Well, with respect to the HIF in the bottom line and what we take to the bottom line and what we pass back to members, that’s just not something we’re prepared to comment on. What you said about all that going to the bottom line, that won’t happen. I think we’ve been very clear about that. And we always take a balanced approach to top and bottom line growth and I think you’ll see us take a similar approach. That’s really the way we’ve typically managed the HIF coming in and out and you can expect a similar balance that we try to strike as well as ensuring that we invest in our long-term sustainability in our integrated model, which is very, very important.

With respect to COVID membership, it really will depend on how long this lasts. As I mentioned in my remarks, we have seen a decline in sales because the field brokers can’t get in front of members, but we’ve also seen a really strong telephonic sales channel, and they’ve done quite well and continue to keep strong sales. And so we’re monitoring that very closely and what the impact might be. I think again it depends whether this lockdown extends into the fall or will people be comfortable about [Phonetic] and engaging with brokers in person. But we’re very focused on making sure that all of our brokers have the digital capabilities to be able to engage with our members telephonically or digitally if they can’t do it in person. So we’ll see where it goes, but I think it’s really too early to comment on that for 2021.

Justin Lake — Wolfe Research — Analyst

All right. Thanks.

Bruce D. Broussard — President and Chief Executive Officer

And, Justin, I just like to re-emphasize, we are doing a lot of planning right now to be able to plan for more electronics and virtual visit sales than in the past.
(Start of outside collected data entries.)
Fixpoint recheck_source (source : Path) (entries : list (list string * string)) : M unit :=
  match entries with
  | [] => mret tt
  | (rel, want) :: entries =>
      got ← coreFileDigest (child source rel);
      if negb (String.eqb got want) then throw (about_file "source file changed while copying: " rel) else
      recheck_source source entries
  end.

(** [os.Lstat] of a root and of every directory above it. *)
Fixpoint lstat_each (names : list string) : M unit :=
  match names with
  | [] => call
  | _ :: names => _ ← call; lstat_each names
  end.

Definition disjoint_roots (source target : Path) : bool :=
  negb (stays_inside (rel_names source.2 target.2)) && negb (stays_inside (rel_names target.2 source.2)).

Definition copyCoreMedia (wd sourceRoot targetRoot : string) : M unit :=
  if String.eqb sourceRoot "" || String.eqb targetRoot ""
  then throw (EMain "SOURCE_DATA_DIR and TARGET_DATA_DIR are required for apply") else
  let source := filepath_Abs wd sourceRoot in
  let target := filepath_Abs wd targetRoot in
  if negb (disjoint_roots source target)
  then throw (EMain "source and target data directories must be disjoint") else
  _ ← lstat_each source.2;
  _ ← lstat_each target.2;
  files ← walk source;
  manifest ← make_manifest source files ∅;
  there ← stat_path target;
  _ ← (if there : bool then found ← walk target; check_target target manifest found else mret tt);
  _ ← copy_each source target (map_to_list manifest);
  recheck_source source (map_to_list manifest).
Our market point sales and our partner are all walk inside with [Indecipherable].

Justin Lake — Wolfe Research — Analyst

That’s great. Thanks.

Operator

Thank you. And your next question comes from the line of Mr. Ralph Giacobbe from Citi. Sir, please proceed.

Ralph Giacobbe — Citi — Analyst

Thanks. Good morning. I guess just one quick one here. Are you hoping or advocating for bids getting pushed out and what’s the likelihood of that in your mind? And then just the real question, your business mix is obviously weighted to Medicare. So just wondering if you can give us a rough estimate of what percentage of your total consolidated medical costs you do consider elective and what has history suggested in terms of how much deferred or canceled procedures come back? Thanks.

Bruce D. Broussard — President and Chief Executive Officer

I’ll take the first question, I’ll let Brian spend a bit of time on the second. Obviously we have more time with the bids just as we can see how this evolves and we really would embrace that with CMS. It does create some difficulties as a result of just the timing. If we delay the bids, then there is really a work process that goes through that ultimately doesn’t have a lot of time separated between one to another and ends up being going right up to the September time frame. So we would love to see it happen. We are not planning on it to happen and we are planning to submit our bids the first weekend.

Brian, do you want to talk a little bit about the utilization side?

Brian A. Kane — Chief Financial Officer

Sure. So the definition of elective procedures, obviously, has changed a bit. I think traditionally what we would view as elective would be probably in the mid-teens percentage of our spend. So a relatively low dollar spend or low percentage spend but still a high dollar spend. I think in this crisis, there have been a number of procedures that are necessary, but have been deferred and are not urgent. So I think what you’ll see is a number of those procedures start to get rescheduled and so we wouldn’t consider those elective because they have to get done. They will just go back into the queue effectively as to when they get performed. So things like cardio procedures as a perfect example where they don’t necessarily have to be done from an emergent perspective — an emergency perspective, but they have to get done.

So we wouldn’t consider those elective. And so really the question then is just how much of this utilization bounces back and how quickly. And what we’ve said today is that our expectations is that there will likely be a bounce back in the coming weeks and months. It could run over normal, I’ll call it a modest premium to what would be normal utilization, but then ultimately settle back down. And what will be interesting to watch is not only the confidence of members and patients coming back into the healthcare system, but also their comfort about using institutional settings versus more non-institutional settings. So embracing telehealth, the home for example and so that’s something we are monitoring very closely as well to understand the demand patterns of the utilization.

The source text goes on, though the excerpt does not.